用于多重PCR文库构建的连接序列及其设计方法

　　技术领域

　　本发明属于高通量测序领域，更具体地涉及用于多重PCR文库构建的连接序列及其设计方法。

　　背景技术

　　核酸测序已经成为生物学研究、疾病筛查、医学辅助诊断中不可缺少的一项重要技术，从根本上改变了人类研究生命蓝图的方式。高通量测序是目前主流的核酸测序方法，其具有费用低、通量大、速度快的优势。现有的高通量测序平台主要包括Illumina公司的Solexa测序平台、Roche公司的454平台、Life公司的Ion torrent平台。

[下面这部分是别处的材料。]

(** C3: A reminder is delivered. When no job has its name and its id is not in
    the table, the fallback confirms it and adds one job to the cron service.
    After that jobs may be added and removed in any way that does not concern
    this one ([undisturbed]: other names, new ids), between any rounds of the
    worker: the job is called back exactly once, in the first round at or after
    the delay, with the message the user asked for to the conversation that
    asked, and is then gone; before the delay it waits. The section's
    hypotheses say that the tool is the built-in one with a cron service, that
    the conversation is one of a registered channel, and that the texts have no
    control bytes and fit the argument buffers. *)
Theorem reminder_delivered ops fs : store_ok cron ->
  List.find (has_name name) (cs_jobs cron) = None ->
  (Some (generated_id (ts_now sys) (ts_rand sys)) ∉ (node_id <$> cs_jobs cron)) ->
  let id := generated_id (ts_now sys) (ts_rand sys) in
  let '(l', scheduled) := maybe_schedule_reminder_fallback l text channel chat_id in
  is_Some scheduled /\
  (undisturbed (ts_utc_offset sys) id (Some name) ops fs (tw_cron (al_world l')) ->
   exists fs' s' calls, cron_history (ts_utc_offset sys) ops fs (tw_cron (al_world l')) = Some (fs', s', calls) /\
    if existsb (fun now => ts_now sys + r_delay_seconds parsed <=? now)%Z (round_times ops)
    then (cron_callback <$> calls_of id calls = [delivery]) /\ (Some id ∉ (node_id <$> cs_jobs s'))
    else calls_of id calls = [] /\ Some id ∈ (node_id <$> cs_jobs s')).
Proof using All.
  intros Hok Hfind Hid id. pose proof fallback_adds_job as Hadd.
  unfold cron_service_add_job in Hadd. cbn [reminder_job cj_name] in Hadd. rewrite Hfind in Hadd.
  unfold insert_job in Hadd. cbn zeta in Hadd. cbn [reminder_job copy_job cj_schedule cj_id default from_option] in Hadd.
  rewrite in_schedule in Hadd. rewrite scheduled_answer in Hadd. rewrite Hadd. clear Hadd. split; [by eexists|].
  cbn [al_world set_world tw_cron with_cron]. set (j := set_next_run _ _). set (n := mkNode (cs_next_addr cron) j). intros Hu.
  destruct (cron_one_time_once (ts_utc_offset sys) id n ops fs (push_job cron j)) as (fs' & s' & calls & Hr & Hc).
  - by apply (store_ok_push _ _ id).
  - by left.
  - done.
  - intros t. cbn [n jn_job j set_next_run set_id cj_schedule copy_job reminder_job]. by rewrite in_schedule.
  - exact Hu.
  - eexists _, _, _. split; [exact Hr|].
    change (existsb (fun now => due now (jn_job n)) (round_times ops)) with (existsb (fun now => ts_now sys + r_delay_seconds parsed <=? now)%Z (round_times ops)) in Hc.
    destruct (existsb _ (round_times ops)); destruct Hc as [H1 H2]; (split; [|try done]).
    + rewrite H1. reflexivity.
    + done.
    + apply list_elem_of_fmap. by exists n.
Qed.

(** A second reminder of the same name does not become a second job: the
    job it finds keeps its conversation, and gets the new text and time, so
    the earlier reminder is lost and the new one goes to the earlier
    conversation. *)
Theorem reminder_same_name_replaces n t0 r0 : List.find (has_name name) (cs_jobs cron) = Some n -> node_id n = Some (generated_id t0 r0) ->
  let '(l', scheduled) := maybe_schedule_reminder_fallback l text channel chat_id in
  is_Some scheduled /\ (jn_addr <$> cs_jobs (tw_cron (al_world l'))) = jn_addr <$> cs_jobs cron /\
  exists n', n' ∈ cs_jobs (tw_cron (al_world l')) /\ jn_addr n' = jn_addr n /\ node_id n' = node_id n /\
    cj_next_run (jn_job n') = (ts_now sys + r_delay_seconds parsed)%Z /\
    cj_payload_message (jn_job n') = cj_payload_message reminder_job /\
    cj_channel (jn_job n') = cj_channel (jn_job n) /\ cj_to (jn_job n') = cj_to (jn_job n).
Proof using All.
  intros Hfind Hid. pose proof fallback_adds_job as Hadd.
  unfold cron_service_add_job in Hadd. cbn [reminder_job cj_name] in Hadd. rewrite Hfind in Hadd.
  unfold update_job in Hadd. cbn [reminder_job cj_schedule cj_payload_message] in Hadd. rewrite in_schedule in Hadd. cbn zeta in Hadd.
  unfold node_id in Hid. cbn [cj_id] in Hadd. rewrite Hid, scheduled_answer in Hadd. rewrite Hadd. clear Hadd. split; [by eexists|].
  cbn [al_world set_world tw_cron with_cron with_jobs cs_jobs]. set (job' := mkJob _ _ _ _ _ _ _ _ _ _ _). split.
  { by apply replace_first_proj. }
  exists (mkNode (jn_addr n) job'). split_and!; [exact (replace_first_in _ (fun _ => job') _ _ Hfind)|done..].
Qed.
End Flow.

(** Every reminder written in Chinese has the same name. *)
Example chinese_reminders_share_name :
  r_name (reminder_parse_simple $"5分钟后提醒我喝水") = $"reminder" /\ r_name (reminder_parse_simple $"10分钟后提醒我开会") = $"reminder".
Proof. by vm_compute. Qed.

(** ** Witnesses *)

Definition flow_tool : Tool ToolWorld ToolContext :=
  mkTool $"cron" [] [] (tool_cron demo_services demo_sys) (Some (demo_ctx 1)) None false.
#[local] Instance flow_env : AgentEnv ToolWorld := tool_world_env None (fun _ => []) (fun p w => (0%Z, p, w)) (fun _ _ _ _ _ w => ([], w)).
Definition flow_agent (w : ToolWorld) : AgentLoop ToolWorld := {|
  al_sessions := session_manager_new $"/w"; al_fs := tw_fs w; al_orch := mkOrchestrator [] [];
  al_tools := mkRegistry [flow_tool] 8; al_executor := tool_executor_new 0; al_outbound := Fifo.empty; al_internal := Fifo.empty;
  al_world := w; al_config := None; al_has_provider := true; al_llm_calls := []; al_tool_ctxs := []; al_inbox := [];
  al_workspace_path := $"/w"; al_plugins := mkPlugins [] [] [];
|}.

Definition flow_text : cstr := $"in 5 minutes remind me to drink water".
(** The world after that reminder, and a request of the same name. *)
Definition flow_world : ToolWorld := al_world (fst (maybe_schedule_reminder_fallback (flow_agent demo_world) flow_text $"feishu" $"oc_1")).

(** Rounds of the worker, with another reminder set in between. *)
Definition flow_ops : list store_op :=
  [OpRound 1100; OpAdd 1200 3 (mkJob None (Some $"call mother") (Some $"call") (Some $"feishu") (Some $"oc_9") true 0 (Some $"@in 60") 0 0 0);
   OpRound 1400; OpRound 1500]%Z.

　　随着测序平台硬件及软件的提升，阻碍高通量测序技术发展的却是文库构建以及后续的数据分析。其中，所有测序平台都涉及复杂的文库构建过程，一方面需要捕获目标片段，另一方面还需要将平台配套的测序接头和区分样本的标签连接到捕获片段上。以基于多重PCR捕获的文库构建过程为例，基础方法包括如下步骤：(1)多重PCR捕获目的片段；(2)引物和/或修饰清除；(3)测序接头和/或标签连接；(4)磁珠纯化；(5)PCR扩增富集。在此基础流程上做出的改进主要有：(1)测序接头和标签的连接与PCR扩增合并为一步；(2)多重PCR捕获目标片段与测序接头和/或标签连接合并为一步；(3)无引物和/或修饰清除步骤，(4)以上情况的组合等等，其主要目的都是简化流程，节约成本。文库构建过程的简化并非易事，每个步骤的改进或去除都会影响文库构建的质量，如文库浓度，文库片段分布，进而影响扩增子均一性、数据利用率等。此外，更不容忽视的是，PCR测序文库构建过程中，涉及的反应序列复杂多样，如特异性引物序列、测序接头序列、多个标签序列等等，如何在建库步骤中排除或降低序列之间的相互干扰，获得良好的文库质量，并且兼顾序列的通用性，是需要设计者有创造性地去设计和改进才能实现的。

　　发明内容

　　基于背景技术谈及的技术问题，本发明的目的在于提供一种用于多重PCR文库构建的连接序列及其设计方法；还提供以上连接序列和基于连接序列构成的连接引物、连接接头、连接标签在核酸测序文库构建和制备核酸测序试剂盒中的应用。

　　本发明所采取的技术方案是：

　　一种用于多重PCR文库构建的连接序列，所述连接序列设置于目标片段特异性引物的5’端，构成连接引物；所述连接序列还设置于测序接头的3’端，构成连接接头；基于连接序列的设置，通过PCR扩增实现目标片段与测序接头的连接。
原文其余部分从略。